Aposta
Ganhei uma aposta que fiz com um grande amigo. Apostei que haveria segundo turno nas eleições presidenciais. Uma aposta simbólica, apenas para arranjar assunto para a nossa conversa de mais de três décadas e muitas eleições.
A aposta foi modesta, um simples pedaço de queijo. Na verdade, peguei carona na discussão que se formou na saída do prédio e tratei de entrar na aposta que dois amigos acabavam de fazer, tendo por prêmio duas garrafas de um bom vinho. Achei por bem casar um pedaço de queijo. Assim, poderíamos saborear a vitória com mais satisfação, qualquer que fosse o vencedor.
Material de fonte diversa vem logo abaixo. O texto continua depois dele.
(* ===== verification/Pcb.v ===== *)
(** * The state of a call of a program ([hdr/pcb.h], [kernel/globals.h])

    The registers of the caller, the variables of the kernel that only the calls
    touch, and the structures programs pass in memory: file control blocks, the
    buffers of searches, BIOS and drive parameter blocks. *)

From S2P Require Import Prelude Hdr Bytes Memmgr Dpb Blockio Fattab Fnode Fatdir Fileio Media Newstuff Lineedit Chario Dosfns Dosname Ioctl Fcb Systime Diskdrv Task.

(** ** Registers *)

(** hdr/pcb.h:165-165 *)
Definition FLG_ZERO : Z := 0x0040.
(** hdr/pcb.h:166-166 *)
Definition FLG_CARRY : Z := 0x0001.

(** The frame of the caller; the registers that are copied come first.
    hdr/pcb.h:78-82 *)
Record iregs := IRegs { frame : lregs; BP : Z; IP : Z; CS : Z; FLAGS : Z }.

Definition set_frame v (r : iregs) := IRegs v (BP r) (IP r) (CS r) (FLAGS r).
Definition set_FLAGS v (r : iregs) := IRegs (frame r) (BP r) (IP r) (CS r) v.
Definition set_BX v (r : lregs) := LRegs (AX r) v (CX r) (DX r) (SI r) (DI r) (DS r) (ES r).
Definition set_CX v (r : lregs) := LRegs (AX r) (BX r) v (DX r) (SI r) (DI r) (DS r) (ES r).
Definition set_SI v (r : lregs) := LRegs (AX r) (BX r) (CX r) (DX r) v (DI r) (DS r) (ES r).
Definition set_DI v (r : lregs) := LRegs (AX r) (BX r) (CX r) (DX r) (SI r) v (DS r) (ES r).
Definition set_DS v (r : lregs) := LRegs (AX r) (BX r) (CX r) (DX r) (SI r) (DI r) v (ES r).
Definition set_ES v (r : lregs) := LRegs (AX r) (BX r) (CX r) (DX r) (SI r) (DI r) (DS r) v.

(** The high byte of a word. *)
Definition set_hi (b w : Z) : Z := Z.lor (Z.land w 0xff) (Z.shiftl b 8).

Definition AH (r : lregs) : Z := hi (AX r).
Definition BL (r : lregs) : Z := lo (BX r).
Definition BH (r : lregs) : Z := hi (BX r).
Definition CL (r : lregs) : Z := lo (CX r).
Definition CH (r : lregs) : Z := hi (CX r).
Definition DL (r : lregs) : Z := lo (DX r).
Definition DH (r : lregs) : Z := hi (DX r).
Definition set_AH b (r : lregs) := set_AX (set_hi b (AX r)) r.
Definition set_BL b (r : lregs) := set_BX (set_lo b (BX r)) r.
Definition set_BH b (r : lregs) := set_BX (set_hi b (BX r)) r.
Definition set_CH b (r : lregs) := set_CX (set_hi b (CX r)) r.
Definition set_DL b (r : lregs) := set_DX (set_lo b (DX r)) r.
Definition set_DH b (r : lregs) := set_DX (set_hi b (DX r)) r.

Definition DS_DX (r : lregs) : farptr := Far (DS r) (DX r).
Definition ES_DI (r : lregs) : farptr := Far (ES r) (DI r).
Definition DS_SI (r : lregs) : farptr := Far (DS r) (SI r).

(** Registers in the memory of a program.
    hdr/pcb.h:85-88 *)
Definition load_lregs (a : Z) (m : memory) : lregs :=
  LRegs (peek16 a m) (peek16 (a + 2) m) (peek16 (a + 4) m) (peek16 (a + 6) m) (peek16 (a + 8) m)
    (peek16 (a + 10) m) (peek16 (a + 12) m) (peek16 (a + 14) m).

(** ** Structures in memory *)

(** The bytes from a pointer to the end of its segment. *)
Definition load_segment (p : farptr) (m : memory) : list Z := load (linear p) (65536 - fp_off p) m.

(** A name with the byte in front of it. *)
Definition path_at (p : farptr) (m : memory) : option (Z * list Z) :=
  let* l := far_string (Z.to_nat 65536) (linear p) m in Some (m (linear p - 1), l).

Definition poke32 (a v : Z) (m : memory) : memory := poke16 (a + 2) (u16 (Z.shiftr v 16)) (poke16 a (u16 v) m).

(** hdr/fcb.h:80-101 *)
Definition load_fcb (a : Z) (m : memory) : fcb :=
  Fcb.Fcb (m a) (load (a + 1) 8 m) (load (a + 9) 3 m) (peek16 (a + 12) m) (peek16 (a + 14) m) (peek32 (a + 16) m)
    (peek16 (a + 20) m) (peek16 (a + 22) m) (m (a + 24)) (peek16 (a + 27) m) (peek16 (a + 29) m) (m (a + 32))
    (peek32 (a + 33) m).

(** hdr/fcb.h:80-101 *)
Definition store_fcb (a : Z) (f : fcb) (m : memory) : memory :=
  let m := Diskdrv.store a (fcb_drive f :: fcb_fname f ++ fcb_fext f) m in
  let m := poke16 (a + 14) (fcb_recsiz f) (poke16 (a + 12) (fcb_cublock f) m) in
  let m := poke16 (a + 22) (fcb_time f) (poke16 (a + 20) (fcb_date f) (poke32 (a + 16) (fcb_fsize f) m)) in
  let m := poke16 (a + 29) (fcb_dirclst f) (poke16 (a + 27) (fcb_strtclst f) (poke (a + 24) (fcb_sftno f) m)) in
  poke32 (a + 33) (fcb_rndm f) (poke (a + 32) (fcb_curec f) m).

(** hdr/fcb.h:104-109 *)
Definition load_xfcb (a : Z) (m : memory) : xfcb :=
  if m a =? 0xff then Extended (load (a + 1) 5 m) (m (a + 6)) (load_fcb (a + 7) m) else Plain (load_fcb a m).
Definition store_xfcb (a : Z) (x : xfcb) (m : memory) : memory :=
  match x with Plain f => store_fcb a f m | Extended _ _ f => store_fcb (a + 7) f m end.

(** The block of a renaming, with the attribute of an extended one.
    hdr/fcb.h:111-119 *)
Definition load_rfcb (a : Z) (m : memory) : option Z * rfcb :=
  let b := if m a =? 0xff then a + 7 else a in
  (if m a =? 0xff then Some (m (a + 6)) else None, Rfcb (m b) (load (b + 1) 11 m) (load (b + 17) 11 m)).

(** The buffer of a search.
    hdr/dirmatch.h:38-54 *)
Definition load_dta (a : Z) (m : memory) : dta_buf :=
  Dta (Dmatch (m a) (load (a + 1) 11 m) (m (a + 12)) (peek16 (a + 13) m) (peek32 (a + 15) m))
    (m (a + 21)) (peek16 (a + 22) m) (peek16 (a + 24) m) (peek32 (a + 26) m)
    (default (load (a + 30) 13 m) (cstr (load (a + 30) 13 m))).

(** hdr/dirmatch.h:38-54 *)
Definition store_dta (a : Z) (d : dta_buf) (m : memory) : memory :=
  let dm := dta_dm d in
  let m := Diskdrv.store a (dm_drive dm :: dm_name_pat dm ++ [dm_attr_srch dm]) m in
  let m := poke32 (a + 15) (dm_dircluster dm) (poke16 (a + 13) (dm_entry dm) m) in
  let m := poke16 (a + 22) (dm_time d) (poke (a + 21) (dm_attr_fnd d) m) in
  let m := poke32 (a + 26) (dm_size d) (poke16 (a + 24) (dm_date d) m) in
  Diskdrv.store (a + 30) (dm_name d ++ [0]) m.

(** A drive parameter block with its pointers as numbers.
    hdr/dcb.h:39-87 *)
Definition dpb_bytes (d : dpb) : list Z :=
  [dpb_unit d; dpb_subunit d] ++ le16 (dpb_secsize d) ++ [dpb_clsmask d; dpb_shftcnt d] ++ le16 (dpb_fatstrt d) ++
  [dpb_fats d] ++ le16 (dpb_dirents d) ++ le16 (dpb_data d) ++ le16 (dpb_size d) ++ le16 (dpb_fatsize d) ++
  le16 (dpb_dirstrt d) ++ le32 (dpb_device d) ++ [dpb_mdb d; dpb_flags d] ++ le32 (dpb_next d) ++ le16 (dpb_cluster d) ++
  le32 (dpb_xnfreeclst d) ++ le16 (dpb_xflags d) ++ le16 (dpb_xfsinfosec d) ++ le16 (dpb_xbackupsec d) ++
  le32 (dpb_xdata d) ++ le32 (dpb_xsize d) ++ le32 (dpb_xfatsize d) ++ le32 (dpb_xrootclst d) ++ le32 (dpb_xcluster d).
Definition sizeof_dpb : Z := 61.

Definition set_xfatsize v (d : dpb) : dpb :=
  Dpb (dpb_unit d) (dpb_subunit d) (dpb_secsize d) (dpb_clsmask d) (dpb_shftcnt d) (dpb_fatstrt d)
    (dpb_fats d) (dpb_dirents d) (dpb_data d) (dpb_size d) (dpb_fatsize d) (dpb_dirstrt d)
    (dpb_device d) (dpb_mdb d) (dpb_flags d) (dpb_next d) (dpb_cluster d) (dpb_xnfreeclst d) (dpb_xflags d)
    (dpb_xfsinfosec d) (dpb_xbackupsec d) (dpb_xdata d) (dpb_xsize d) v (dpb_xrootclst d) (dpb_xcluster d).

(** The copy of a DPB that is not of FAT32, as an extended one.
    kernel/inthndlr.c:204-213 *)
Definition extend_dpb (d : dpb) : dpb :=
  if negb (ISFAT32 d) && negb (dpb_xsize d =? dpb_size d) then
    let high := if dpb_nfreeclst d =? 0xffff then 0xffff else 0 in
    let cluster := if dpb_cluster d =? 0xffff then 0xffffffff else dpb_cluster d in
    set_xcluster cluster (set_xfatsize (dpb_fatsize d)
      (dpb16to32 (set_xnfreeclst (Z.lor (dpb_nfreeclst d) (Z.shiftl high 16)) d)))
  else d.

(** hdr/xstructs.h:21-36 *)
Definition xfree_bytes (x : xfreespace) : list Z :=
  le16 44 ++ le16 0 ++ le32 (xfs_clussize x) ++ le32 (xfs_secsize x) ++ le32 (xfs_freeclusters x) ++
  le32 (xfs_totalclusters x) ++ le32 (xfs_freesectors x) ++ le32 (xfs_totalsectors x) ++ le32 (xfs_freeunits x) ++
  le32 (xfs_totalunits x) ++ replicate 8 0.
Tenho gosto pela análise do quadro político. Divirto-me acompanhando os acontecimentos que se sucedem no mundo dos homens e das coisas da política, do que se move pela força das conveniências e convicções pessoais e das oportunidades que surgem. Gosto de juntar fragmentos de notícias, palavras ditas, gestos fotografados e reuniões anunciadas. Tento entender o que dizem os jornais diários e as televisões abertas e fechadas, que estão sempre querendo distrair as minhas atenções e dissipar o meu cansaço.
Vejo pouco o que circula na internet, o suficiente para ter noção da movimentação de pessoas agindo em favor do que acreditam, totalmente fora do encalço de quem pretenda controlar as suas idéias, ligações e palavras.
Minha caixa de mensagens anda abarrotada de manifestos e denúncias de todo tipo, além de maldades engraçadas e deboches para todo gosto. Um perigo para qualquer candidato feio, careca, cabeça dura e para qualquer candidata dentuça, inventada, mãe disso e daquilo. A caricatura desnuda as características cuidadosamente escondidas pelos marqueteiros. A graça da piada dissolve a sisudez dos textos raivosos e dá cor às denúncias e cobranças que circulam na rede. O riso continua sendo uma arma mortífera.
Chegam, também, mensagens relembrando declarações, gestos e discursos acontecidos em outros tempos quem infernizam a vida dos candidatos. Não há como escapar do impacto de uma imagem verdadeira.
Curioso, tenho pedido a opinião de pessoas que encontro no elevador, na fila do restaurante, na barraca da feira sobre os resultados do segundo turno. Vencida a desconfiança, recebo respostas que expressam estados de alma consistentes, fonte de voto convicto. As justificativas são variadas, mas quase sempre expressam a força da propaganda, o poder do marketing, os interesses de igrejas. Quase nada sobre programas de governo.
O que parecia ser uma vitória líquida e certa se transformou em algo imprevisível. Eu bem que gostei de ter um segundo turno. Abre espaço para embates mais verdadeiros entre os candidatos e força a revisão de acordos entre forças políticas. Aos eleitores, ele oferece chance para avaliações mais ponderadas.
Na véspera do feriado, em volta de uma grande mesa, comemos o queijo e bebemos o vinho da tal aposta entre amigos. Riu-se muito das opiniões sinceras e dos desejos inconfessos, das análises tendenciosas e, sobretudo, das controvérsias. Sem qualquer possibilidade de acordo sobre os resultados da eleição, decidiu-se abrir nova rodada de apostas, embora não tenha sido possível fixar o percentual de votos de quem vai perder a chance de ser presidente do Brasil.